Et pour le contenu, je te la fais brève :
- l'élève américain n'a manifestement jamais appris à construire une phrase ;
- l'élève américain n'a manifestement jamais appris à répondre à une question par une phrase plutôt que par un mot ;
- l'élève américain n'a manifestement jamais appris à interpréter un résultat mathématique ;
- l'élève américain n'a manifestement jamais appris à interpréter un résultat mathématique, même si on le lui demande explicitement ;
- l'élève américain n'a manifestement jamais appris à justifier ses réponses ;
- l'élève américain n'a manifestement jamais appris à citer un théorème ;
- l'élève américain n'a manifestement jamais appris à détailler ses calculs ;
- l'élève américain n'a manifestement jamais appris à essayer de connecter trois neurones pour faire preuve d'intuition scientifique ;
- l'élève américain est un peu un gland, parfois, quand même.
Si par hasard tu as déjà donné des TD (ou des cours, je ne suis pas sectaire) en université en France, fais-moi savoir si je suis une snobinarde élitiste ou si, non, vraiment, les miens, ils sont un peu désespérants.
Et pour conclure, la minute du rire réprimé de vendredi matin (âmes non scientifiques s'abstenir, mais nul besoin d'avoir fait des études de mathématique avancées pour suivre, j'ai fait mourir de rire un prof d'éducation physique avec) :
Situation : Les élèves (tous entre leur première et leur quatrième année de fac, dans le but d'obtenir une licence soit en maths, soit en informatique) passent un examen que je surveille avec leur professeur.

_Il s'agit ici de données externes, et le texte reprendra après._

(** [removePoint]: a double click on the point [index]; the end points
    stay. *)
Definition removePoint (index : nat) (curve : Curve num) : Curve num :=
  if (index =? 0)%nat || is_last index curve then curve
  else remove_at curve index.

End CurvesEditor.

Arguments DOMRect num : clear implicits.

(** ** View transform

    Zooming, fitting and the mapping from the pointer to the image. *)

Section View.

Context {num : Type} {A : Arith num}.

(** The host's [Math.cos] and [Math.sin], and the constant [Math.PI]. *)
Variable Math_cos : num -> num.
Variable Math_sin : num -> num.
Variable Math_PI : num.

Record Transform := mkTransform {
  zoom : num;
  pan_x : num;
  pan_y : num
}.

(** [Math.abs] through the operations of [Arith]: the sign is dropped,
    also that of [-0]; NaN stays NaN. *)
Definition num_abs (v : num) : num :=
  if num_sign_bit v || (v <? #0)%num then (#0 - v)%num else v.

(** [!v] on a number: 0 and NaN are falsy. *)
Definition falsy (v : num) : bool := (v =? #0)%num || num_is_nan v.

(** The literals [0.1], [0.001], [1.2] and [0.95]: quotients of integers,
    which binary64 division rounds to the values of the literals. *)
Definition lit_0_1 : num := (#1 / #10)%num.
Definition lit_0_001 : num := (#1 / #1000)%num.
Definition lit_1_2 : num := (#12 / #10)%num.
Definition lit_0_95 : num := (#95 / #100)%num.
(** The values agree with the literals of the same spelling, which are
    rounded to the nearest double. *)
Example stod_values :
  map stod ["0.1"; "3.14159"; "1e23"; "9007199254740993"; " -2.5e-3x"; "0x1.8p3";
            "1.7976931348623157e308"; "-inf"; ".5"]%string
  = map Value [0.1; 3.14159; 1e23; 9007199254740993; -2.5e-3; 12;
               1.7976931348623157e308; neg_infinity; 0.5]%float.
Proof.
  unfold stod, range_error, underflows, is_tiny.
  destruct erange_on_underflow, tiny_after_rounding; reflexivity.
Qed.

(** On every platform a number too large for a double is a range error. *)
Lemma stod_overflow : stod "1e999" = out_of_range.
Proof. reflexivity. Qed.

(** C10 (amended): the reading loop keeps, in order, the value of every
    line that [std::stod] converts and drops the others.  A line is refused
    as not numeric exactly when, after white space and an optional sign, it
    does not start the way a number does.  The value of a line that is kept
    is the value of its numeric prefix, whatever follows it: of the longest
    of the prefixes of the line that are, on their own, white space, an
    optional sign and a number and nothing else; so that [1.5,2.0] gives
    1.5 and [2.0abc] gives 2.0.  A line is dropped exactly when it has no
    numeric prefix or when the value of its prefix is out of the range of a
    double. *)
Theorem read_samples_keeps_numeric_prefixes lines :
  read_samples lines = flat_map kept lines
  /\ (forall line,
         (stod line = invalid_argument <-> numeric_prefix line = false)
         /\ (forall v, stod line = Value v ->
                       exists prefix rest,
                         c_str line = prefix ++ rest
                         /\ reads_all prefix
                         /\ (forall p r, c_str line = p ++ r -> reads_all p ->
                                         (length p <= length prefix)%nat)
                         /\ stod (text prefix) = Value v)
         /\ (kept line = [] <->
             numeric_prefix line = false \/ stod line = out_of_range))
  /\ read_samples ["1.5,2.0"; "2.0abc"; "abc"; "7"]%string = [1.5; 2; 7]%float.
Proof.
  split; [apply read_samples_flat_map|]. split.
  - intros line. split; [apply stod_invalid|]. split; [apply stod_longest_prefix|].
    rewrite <- stod_invalid. unfold kept.
    destruct (stod line); split; try discriminate; auto.
    intros [|]; discriminate.
  - unfold read_samples, stod, range_error, underflows, is_tiny.
    destruct erange_on_underflow, tiny_after_rounding; reflexivity.
Qed.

L'un d'entre eux m'appelle afin de me poser une question sur un problème qui met en jeu la fonction (1/x²) pour x > 10. Il a affiché la courbe (1/x²) sur sa calculatrice et il voit quelque chose qu'il ressemble à ça.
Dialogue :
Lui, affolé : « Mais pour x > 10, ça fait 0 ! »
Moi, interloquée : « Mais non, ça s'approche de 0, mais 1/x², ça ne fait jamais 0 ! »
Lui, faisant bouger le curseur sur sa courbe et s'arrêtant à un point dont l'ordonnée avoisine 0.0069 : « Ben ça fait presque 0, ça. »
Moi, me pinçant l'intérieur du coude : « Oui, ben tout est dans le presque, hein. »
D'ailleurs, je pense qu'il va presque réussir l'examen.
Je n'ai rien contre les gens qui ne pigent rien aux maths. Encore que comprendre que quand tu remplace x par un nombre dans 1/x², c'est d'autant plus petit que le nombre est grand mais ça n'atteint jamais zéro, ça me semble relever du bon sens plutôt que des maths ; ceci dit on sait les dégâts que quelques années entre les mains de mauvais profs de maths peuvent faire à un jeune esprit en formation. Mais qu'est-ce qu'ils foutent en licence maths/info, je te le demande !
Assez pleuré ri maintenant, j'ai un papier de 29 pages à réécrire en anglais correct et un co-auteur qui ne veut même pas me croire qu'il est moche, son anglais. Le mec a publié un recueil de poésie et environ six fois plus d'articles scientifiques que moi, mais il n'est pas foutu de voir que son texte ne donne carrément pas envie, en plus d'être haché à tronçonneuse et d'avoir des connecteurs logiques inappropriés aux places les moins congrues. Ça me met d'humeur tellement charmante qu'on m'a payé une bière pour me détendre à midi (elle ne m'a fait aucun effet et ensuite j'ai corrigé des copies, tu parles d'une détente ‒ le fait que j'aie accepté est cependant révélateur de mon envie de taper très fort sur quelqu'un).